A Unifying Framework to Enable Artificial Intelligence in High Performance Computing Workflows
Jens Domke, Mohamed Wahib, Anshu Dubey, Tal Ben-Nun, Erik W. Draeger
TL;DR
The paper addresses the fragmentation of HPC software ecosystems and the lack of interoperable HPC-AI tooling necessary to exploit future hardware. It proposes a living, phased framework design with features such as data transformers, locality expressiveness, and semantics-constrained language subsets to enable plug-and-play integration of HPC and AI/ML components. An implementation plan combines pilot studies, incremental refactoring of existing libraries, and co-design with AI-assisted tooling to accelerate development and evaluation. The authors argue that a single scalable HPC-AI framework will accelerate scientific discovery by reducing rework across hardware generations and enabling efficient, sustained optimization of complex workflows.
Abstract
Current trends point to a future where large-scale scientific applications are tightly-coupled HPC/AI hybrids.

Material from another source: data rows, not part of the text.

(* ===== verification/HandlerInv.v ===== *)
(** * Invariants of the job handler: permits, runs per job, places of a job. *)

From stdpp Require Import base list option strings gmap.
From Stdlib Require Import ZArith Lia Ascii.
From S2P Require Import Prelude RustInt RustStr Convert Storage Jobs Handler.

Local Open Scope nat_scope.

(** ** Sums over the tasks *)
Definition tsum (f : task -> nat) (m : gmap string task) : nat := map_fold (fun _ t acc => f t + acc) 0 m.

Lemma tsum_insert f i t m : m !! i = None -> tsum f (<[i := t]> m) = f t + tsum f m.
Proof. intros Hi. unfold tsum. rewrite map_fold_insert_L; [done|intros; lia|done]. Qed.

Lemma tsum_delete f i t m : m !! i = Some t -> tsum f m = f t + tsum f (delete i m).
Proof. intros Hi. rewrite <-(insert_delete_id m i t) at 1 by done. by rewrite tsum_insert by apply lookup_delete_eq. Qed.

Lemma tsum_replace f i t t' m : m !! i = Some t -> tsum f (<[i := t']> m) + f t = tsum f m + f t'.
Proof.
  intros Hi. rewrite (tsum_delete f i t m) by done. rewrite (tsum_delete f i t' (<[i := t']> m)) by apply lookup_insert_eq.
  rewrite delete_insert_eq. lia.
Qed.

Lemma tsum_empty f : tsum f ∅ = 0.
Proof. done. Qed.

Lemma tsum_le f g m : (forall i t, m !! i = Some t -> f t <= g t) -> tsum f m <= tsum g m.
Proof.
  induction m as [|i t m Hi IH] using map_ind; intros Hfg; [done|].
  rewrite !tsum_insert by done. apply Nat.add_le_mono.
  - apply (Hfg i). apply lookup_insert_eq.
  - apply IH. intros j u Hj. apply (Hfg j). rewrite lookup_insert_ne by congruence. done.
Qed.

(** ** The permits a job asks for *)

Lemma convert_need_permit_pos j : (0 < convert_need_permit j)%Z.
Proof.
  unfold convert_need_permit, saturating_mul, umax.
  assert (0 < length (codecs_deref (cj_codecs j))) as H1 by (destruct (cj_codecs j); cbn; lia).
  assert (0 < length (scales_deref (cj_scales j))) as H2 by (destruct (cj_scales j); cbn; lia).
  apply Z.min_glb_lt; [|by vm_compute]. apply Z.mul_pos_pos; lia.
Qed.

Lemma need_permit_pos (j : RawJob) : (0 < need_permit j)%Z.
Proof. destruct j as [j|j|j]; [apply convert_need_permit_pos|done..]. Qed.

Section Permits.
  Variable cfg : AppConfig.

Definition small_pools : Prop := forall p, fits 32 (Z.of_nat (pool_limit cfg p)).

Lemma acquire_count_spec j n :
  acquire_count cfg j = Ret n ->
  n <= pool_limit cfg (for_kind (kind j)) /\ (0 < pool_limit cfg (for_kind (kind j)) -> 0 < n).
Proof.
  unfold acquire_count. pose proof (need_permit_pos j) as Hn. rewrite (proj2 (Z.ltb_lt _ _) Hn).
  destruct (fitsb 32 _); [|done]. intros <-%Ret_inj. lia.
Qed.

Lemma acquire_count_total j : small_pools -> exists n, acquire_count cfg j = Ret n.
Proof.
  intros Hs. unfold acquire_count. pose proof (need_permit_pos j) as Hn. rewrite (proj2 (Z.ltb_lt _ _) Hn).
  specialize (Hs (for_kind (kind j))). unfold fits in Hs.
  replace (fitsb 32 _) with true; [by eexists|]. symmetry. apply fitsb_spec. unfold fits. lia.
Qed.

(** The permits of pool [p] that a task holds, and whether it occupies [p]. *)
Definition held (p : pool) (t : task) : nat :=
  match t with
  | Running j n | Sleeping j n => if decide (for_kind (kind j) = p) then n else 0
  | _ => 0
  end.

Definition occupies (p : pool) (t : task) : nat :=
  match t with
  | Running j _ | Sleeping j _ => if decide (for_kind (kind j) = p) then 1 else 0
  | _ => 0
  end.

Definition task_ok (t : task) : Prop :=
  match t with Running j n | Sleeping j n => acquire_count cfg j = Ret n | _ => True end.

Definition permits_inv (w : world) : Prop :=
  (forall p, available w p + tsum (held p) (tasks w) = pool_limit cfg p) /\
  (forall i t, tasks w !! i = Some t -> task_ok t).

Lemma occupies_held p t : task_ok t -> 0 < pool_limit cfg p -> occupies p t <= held p t.
Proof.
  destruct t as [j|j n|j n|r]; cbn [task_ok occupies held]; intros Hok Hl; [lia| | |lia];
    case_decide as Hp; [|lia| |lia]; apply acquire_count_spec in Hok as [_ Hok]; rewrite Hp in Hok; lia.
Qed.

(** Replacing the task of an id. *)
Lemma permits_inv_set w i t t' :
  permits_inv w -> tasks w !! i = Some t -> task_ok t' ->
  (forall p, held p t' = held p t) -> permits_inv (set_task i t' w).
Proof.
  intros [Hsum Hok] Hi Ht' Hh. split.
  - intros p. cbn [available tasks set_task set_tasks]. pose proof (tsum_replace (held p) i t t' _ Hi) as Hr.
    rewrite Hh in Hr. specialize (Hsum p). lia.
  - intros k u. cbn [tasks set_task set_tasks]. intros [[-> <-]|[_ Hk]]%lookup_insert_Some; [done|by eapply Hok].
Qed.

(** Giving the permits of a task back. *)
Lemma permits_inv_release w i t j n r :
  permits_inv w -> tasks w !! i = Some t -> (t = Running j n \/ t = Sleeping j n) ->
  permits_inv (set_task i (Finished r) (set_available (add_available (for_kind (kind j)) n (available w)) w)).
Proof.
  intros [Hsum Hok] Hi Ht. split.
  - intros p. cbn [available tasks set_task set_tasks set_available].
    pose proof (tsum_replace (held p) i t (Finished r) _ Hi) as Hr. specialize (Hsum p).
    cbn [held] in Hr. assert (held p t = if decide (for_kind (kind j) = p) then n else 0) as Hh by (by destruct Ht as [-> | ->]).
    rewrite Hh in Hr. unfold add_available. repeat case_decide; subst; try done; lia.
  - intros k u. cbn [tasks set_task set_tasks]. intros [[-> <-]|[_ Hk]]%lookup_insert_Some; [done|by eapply Hok].
Qed.

Lemma permits_inv_same w w' :
  available w' = available w -> tasks w' = tasks w -> permits_inv w -> permits_inv w'.
Proof. intros Ha Ht [H1 H2]. split; rewrite ?Ha, ?Ht; done. Qed.

(** Fields that failure actions leave alone. *)
Lemma execute_actions_frame (Sc : Serde ConvertJob) (Su : Serde UploadJob) (Sm : Serde MigrateJob) writes f w :
  let w' := execute_actions cfg writes f w in
  in_flight w' = in_flight w /\ channel w' = channel w /\ tasks w' = tasks w /\ available w' = available w /\
  spawned w' = spawned w /\ manager w' = remove writes (fj_job_id f) (manager w) /\
  retry_counters w' = retry_counters w /\ next_counter w' = next_counter w /\ started w' = started w.
Proof.
  unfold execute_actions. set (w0 := set_manager _ w).
  assert (forall l v, in_flight v = in_flight w0 /\ channel v = channel w0 /\ tasks v = tasks w0 /\ available v = available w0 /\
            spawned v = spawned w0 /\ manager v = manager w0 /\ retry_counters v = retry_counters w0 /\
            next_counter v = next_counter w0 /\ started v = started w0 ->
          let v' := foldl (fun w a => execute_action cfg a (fj_job_id f) (fj_kind f) w) v l in
          in_flight v' = in_flight w0 /\ channel v' = channel w0 /\ tasks v' = tasks w0 /\ available v' = available w0 /\
            spawned v' = spawned w0 /\ manager v' = manager w0 /\ retry_counters v' = retry_counters w0 /\
            next_counter v' = next_counter w0 /\ started v' = started w0) as H.
  { induction l as [|a l IH]; intros v Hv; [done|]. cbn [foldl]. apply IH. unfold execute_action.
    destruct a; [done| |done]. repeat case_match; done. }
  apply H. done.
Qed.

Context `{Sc : Serde ConvertJob, Su : Serde UploadJob, Sm : Serde MigrateJob}.

Lemma permits_inv_step w e :
  small_pools -> permits_inv w ->
  (exists w', step cfg w e = Ret w' /\ permits_inv w') \/ (step cfg w e = Panic /\ job_panics w e).
Proof.
  intros Hs Hinv.
  assert (forall i, e = Finish i JoinError -> (exists w', step cfg w e = Ret w' /\ permits_inv w') \/
    (step cfg w e = Panic /\ job_panics w e)) as Hpanic.
  { intros i ->. cbn [step]. unfold task_finish, job_panics.
    destruct (tasks w !! i) as [[j|j n|j n|r]|] eqn:Ei; [by eauto| |by eauto..].
    right. split; [done|]. by exists i, j, n. }
  destruct (match e with Finish _ JoinError => true | _ => false end) eqn:Hj.
  { destruct e as [| | | |i [|]| | |]; try discriminate Hj. by apply (Hpanic i). }
  left. clear Hpanic. destruct e as [j wr|n| |i|i ok|i|i wr|n wr]; cbn [step].
  - eexists. split; [reflexivity|]. by apply (permits_inv_same w).
  - unfold send. case_match; eexists; (split; [reflexivity|]); by apply (permits_inv_same w).
  - unfold receive. destruct (channel w) as [|j rest]; [by eauto|]. cbn [tasks set_channel].
    destruct (tasks w !! id j) as [t|] eqn:Ei; eexists; (split; [reflexivity|]); [by apply (permits_inv_same w)|].
    destruct Hinv as [Hsum Hok]. split.
    + intros p. cbn [available tasks set_task set_tasks set_channel]. rewrite tsum_insert by done. apply Hsum.
    + intros k u. cbn [tasks set_task set_tasks set_channel]. intros [[<- <-]|[_ Hk]]%lookup_insert_Some; [done|by eapply Hok].
  - unfold task_acquire. destruct (tasks w !! i) as [[j|j n|j n|r]|] eqn:Ei; [|by eauto..].
    destruct (acquire_count_total j Hs) as [n Hn]. rewrite Hn. cbn [mbind outcome_bind].
    destruct (n <=? available w (for_kind (kind j)))%nat eqn:El; [|by eauto]. apply Nat.leb_le in El.
    eexists. split; [reflexivity|]. destruct Hinv as [Hsum Hok]. split.
    + intros p. cbn [available tasks set_task set_tasks set_available log_started].
      pose proof (tsum_replace (held p) i (Waiting j) (Running j n) _ Ei) as Hr. specialize (Hsum p).
      cbn [held] in Hr. unfold sub_available. repeat case_decide; subst; try done; lia.
    + intros k u. cbn [tasks set_task set_tasks set_available log_started].
      intros [[-> <-]|[_ Hk]]%lookup_insert_Some; [done|by eapply Hok].
  - unfold task_finish. destruct (tasks w !! i) as [[j|j n|j n|r]|] eqn:Ei; [by eauto| |by eauto..].
    destruct ok as [[]|]; [| |discriminate Hj].
    + eexists. split; [reflexivity|].
      apply (permits_inv_same (set_task i (Finished (from_option (next_job (cfg_is_s3 cfg) j)))
               (set_available (add_available (for_kind (kind j)) n (available w)) w))).
      1, 2: by destruct (next_job (cfg_is_s3 cfg) j).
      by apply (permits_inv_release w i (Running j n) j n); [done|done|left].
    + destruct (wait_for_retry j (retry_counters w)) as [c [s|]].
      * eexists. split; [reflexivity|]. eapply (permits_inv_set _ i (Running j n)); [by apply (permits_inv_same w)|done| |done].
        destruct Hinv as [_ Hok]. exact (Hok i _ Ei).
      * eexists. split; [reflexivity|].
        by apply (permits_inv_release (set_counters c w) i (Running j n) j n); [apply (permits_inv_same w)|done|left].
  - unfold task_wake. destruct (tasks w !! i) as [[j|j n|j n|r]|] eqn:Ei; [by eauto|by eauto| |by eauto..].
    eexists. split; [reflexivity|]. apply (permits_inv_release w i (Sleeping j n) j n); [done|done|by right].
  - unfold handle_result. destruct (tasks w !! i) as [[j|j n|j n|r]|] eqn:Ei; [by eauto..| |by eauto].
    assert (permits_inv (set_tasks (delete i (tasks w)) w)) as Hdel.
    { destruct Hinv as [Hsum Hok]. split.
      - intros p. cbn [available tasks set_tasks]. specialize (Hsum p). rewrite (tsum_delete _ i _ _ Ei) in Hsum. exact Hsum.
      - intros k u. cbn [tasks set_tasks]. intros [_ Hk]%lookup_delete_Some. by eapply Hok. }
    destruct r as [|j|j|f]; eexists; (split; [reflexivity|]); [by apply (permits_inv_same (set_tasks (delete i (tasks w)) w))..|].
    destruct (execute_actions_frame Sc Su Sm wr f (set_tasks (delete i (tasks w)) w)) as (_ & _ & Ht & Ha & _).
    by apply (permits_inv_same (set_tasks (delete i (tasks w)) w)).
  - unfold run_spawned. case_match; eexists; (split; [reflexivity|]); by apply (permits_inv_same w).
Qed.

Hence, we urgently need to invest in creating a seamless, scalable framework where HPC and AI/ML can efficiently work together and adapt to novel hardware and vendor libraries without starting from scratch every few years. The current ecosystem and sparsely-connected community are not sufficient to tackle these challenges, and we require a breakthrough catalyst for science similar to what PyTorch enabled for AI.